An offer in compromise, doubt as to collectability is authorized through I.R.C. § 7122, which sets forth the statutory framework for submitting an offer. There are two types of offers recognized by the IRS: doubt as to collectability and doubt as to liability. The former seeks to settle tax debt that is undisputed while the latter seeks to settle tax debt that is in dispute. To successfully settle tax debt through a doubt as to collectability offer in compromise, a taxpayer must first determine a minimum offer amount based upon their net equity in assets and net monthly income. They must also satisfy a full-pay test, which is based on their net monthly income multiplied by the months remaining on the collections statute of limitations. The minimum offer amount calculation is summarized as follows:
Minimum offer = (net realizable equity in assets) + (net monthly income X 12)
For example, a household of 2 has a home worth $200,000, secured by a mortgage with a balance of $150,000. They also have two paid-off vehicles worth $12,500 and gross monthly income of $5,000. Their net equity in assets would be calculated by reducing the $200,000 home value by 20%, subtracting the mortgage balance of $150,000, and adding the value of the vehicles (reduced by 20%) less $6,900. This leaves net equity of $13,100.

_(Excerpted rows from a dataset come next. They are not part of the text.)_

Lemma path_and_extensions_decoded_witness :
  let record :=
    JObj [("message", JStr "oops");
          ("path", JArr [JStr "some"; JNum (NInt 1)]);
          ("extensions", JObj [("code", JStr "failcode")])] in
  elements (Path (decodeGraphQLError record zeroGraphQLError).1)
  = [GString "some"; GFloat64 (NInt 1)]
  /\ exists m : gomap,
       Extensions (decodeGraphQLError record zeroGraphQLError).1 = Some m
       /\ GoMap.lookup "code" m = Some (GString "failcode").
Proof.
  cbv zeta. split.
  - apply (proj1 (path_and_extensions_decoded [("message", JStr "oops")]
                    [("extensions", JObj [("code", JStr "failcode")])]
                    zeroGraphQLError) [JStr "some"; JNum (NInt 1)]).
    + repeat constructor.
    + repeat constructor. discriminate.
  - apply (proj2 (path_and_extensions_decoded
                    [("message", JStr "oops");
                     ("path", JArr [JStr "some"; JNum (NInt 1)])]
                    [] zeroGraphQLError) [] [] "code" (JStr "failcode")).
    + constructor.
    + apply not_elem_of_nil.
Defined.
(** An [ok] result carries, in each of the five dimensions, the clamped
    integer of the value of the reply, so a number among 0, 1 and 2; its
    raw score is their sum, between 0 and 10, and its normalised score is
    a tenth of it, between 0 and 1. *)
Theorem score_bank_ok_is_in_range
    (l nm : string) (reply : option (gmap string Scoring.json)) :
  let r := Scoring.score_bank l nm reply in
  Scoring.scoring_status r = "ok" ->
  exists scores s c f k p,
    reply = Some scores
    /\ Forall2 (fun key x => exists v z, scores !! key = Some v
                               /\ Scoring.int_of v = Some z /\ x = Scoring.clamp z)
         Scoring.required [s; c; f; k; p]
    /\ Scoring.specificity r = Some s /\ Scoring.completeness r = Some c
    /\ Scoring.forward_looking r = Some f /\ Scoring.consistency r = Some k
    /\ Scoring.comparability r = Some p
    /\ Forall (fun x => (0 <= x <= 2)%Z) [s; c; f; k; p]
    /\ Scoring.das_raw r = Some (s + c + f + k + p)%Z
    /\ (0 <= s + c + f + k + p <= 10)%Z
    /\ Scoring.das_normalized r = Some (inject_Z (s + c + f + k + p) / 10)%Q
    /\ (0 <= inject_Z (s + c + f + k + p) / 10 <= 1)%Q.
Proof.
  intros r. subst r. unfold Scoring.score_bank.
  destruct reply as [scores|]; [|discriminate].
  destruct (Scoring.validate scores Scoring.required) as [scores'|] eqn:Hv;
    [|discriminate].
  intros _.
  assert (forall key, key ∈ Scoring.required ->
            exists v z, scores !! key = Some v /\ Scoring.int_of v = Some z
                        /\ Scoring.score_at scores' key = Scoring.clamp z) as Hk
    by (intros key; apply (score_at_validated _ _ _ _ required_NoDup Hv)).
  assert (forall key, key ∈ Scoring.required ->
            (0 <= Scoring.score_at scores' key <= 2)%Z) as Hr.
  { intros key Hin. destruct (Hk key Hin) as (v & z & _ & _ & ->). apply clamp_range. }
  cbn [Scoring.specificity Scoring.completeness Scoring.forward_looking
       Scoring.consistency Scoring.comparability Scoring.das_raw
       Scoring.das_normalized].
  assert ("specificity" ∈ Scoring.required) as H1 by in_required.
  assert ("completeness" ∈ Scoring.required) as H2 by in_required.
  assert ("forward_looking" ∈ Scoring.required) as H3 by in_required.
  assert ("consistency" ∈ Scoring.required) as H4 by in_required.
  assert ("comparability" ∈ Scoring.required) as H5 by in_required.
  pose proof (Hr _ H1). pose proof (Hr _ H2). pose proof (Hr _ H3).
  pose proof (Hr _ H4). pose proof (Hr _ H5).
  set (s := Scoring.score_at scores' "specificity") in *.
  set (c := Scoring.score_at scores' "completeness") in *.
  set (f := Scoring.score_at scores' "forward_looking") in *.
  set (k := Scoring.score_at scores' "consistency") in *.
  set (p := Scoring.score_at scores' "comparability") in *.
  assert (foldl Z.add 0%Z (Scoring.score_at scores' <$> Scoring.required)
          = (s + c + f + k + p)%Z) as Hsum by reflexivity.
  rewrite Hsum.
  exists scores, s, c, f, k, p.
  split; [reflexivity|].
  split.
  { unfold Scoring.required.
    repeat (apply Forall2_cons; split;
            [match goal with |- exists v z, _ !! ?key = _ /\ _ =>
               destruct (Hk key ltac:(assumption)) as (v & z & ? & ? & ?);
               exists v, z; auto end|]).
    apply Forall2_nil_2. }
  do 5 (split; [reflexivity|]).
  split; [repeat (apply Forall_cons_2; [assumption|]); apply Forall_nil_2|].
  split; [reflexivity|].
  split; [lia|].
  split; [reflexivity|].
  assert (0 <= inject_Z (s + c + f + k + p) <= 10)%Q as [Hlo Hhi].
  { split.
    - change 0%Q with (inject_Z 0). rewrite <- Zle_Qle. lia.
    - change 10%Q with (inject_Z 10). rewrite <- Zle_Qle. lia. }
  split.
  - apply Qle_shift_div_l; [reflexivity|]. lra.
  - apply Qle_shift_div_r; [reflexivity|]. lra.
Qed.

The taxpayers’ net monthly income would then be calculated by subtracting their household expenses from their gross income of $5,000. These expenses are capped by IRS standards based on household size. In this example, assume the taxpayers have $4,800 of allowable household expenses, leaving net monthly income of $200. This results in a minimum offer of $15,500 ($13,100 in net equity + $2,400 in net monthly income of $200 multiplied by 12). To support the above calculations, the IRS requires taxpayers to submit a detailed financial statement with at least 3 months of supporting documentation for the income, expenses, assets, and liabilities claimed in the offer.
To successfully compromise the liabilities above, the taxpayers must also satisfy a full-pay test, based on their net monthly income, the total tax liability owed, and the number of months remaining on the IRS collections statute. The IRS generally has 10 years to collect taxes owed, measured from the date of filing or assessment, whichever is later. The offer in compromise full-pay test is summarized below:
Tax liability > net monthly income X # of months remaining in the collections statute
If the taxpayers in the above example owed $10,000 in current year federal income taxes, they would not pass the full-pay test and their offer would therefore not be accepted because $10,000 is less than $24,000 ($200 net monthly income X 120 months left in the statute of limitations). However, if the taxpayers owed $100,000 in federal income taxes, they would pass the full-pay test and their offer would be accepted since $100,000 is greater than $24,000.
Once the offer amount has been calculated and the taxpayers have satisfied all required tests, the offer may be submitted to the IRS for consideration. 20% of the offer amount is paid with the submission of the offer along with a $186 filing fee. Taxpayers have two options to pay the amount offered: (1) a 5-month option; or (2) a 24-month option. Under the 5-month option, the taxpayer has 5 months from the date the offer is accepted to pay the remaining 80% of the offer amount. Under the 24-month option, the taxpayer has 24 months from the date the offer is submitted to pay the offer amount. The 24-month offer also requires the taxpayer to multiply their net monthly income by 24 instead of 12, which may lead to a higher offer amount.
A few more rules. An accepted offer in compromise is subject to a number of contingencies. Most significantly, the IRS requires 5 years of tax compliance under the terms of the accepted offer. If the taxpayer fails to remain compliant, either by failing to file a return or failing to timely pay a liability, the compromised tax debt will be resurrected, along with penalties and interest. This result is severe and requires strict compliance in order to prevent it.
In sum, a doubt as to collectability offer in compromise is a powerful tool available to qualifying taxpayers to settle outstanding tax liabilities. The offer process is extremely mechanical and requires significant technical knowledge of the tax code and IRS regulations. There are several exceptions to the general rules explained in this article and it is critical to seek advice from experienced tax counsel when considering an offer in compromise.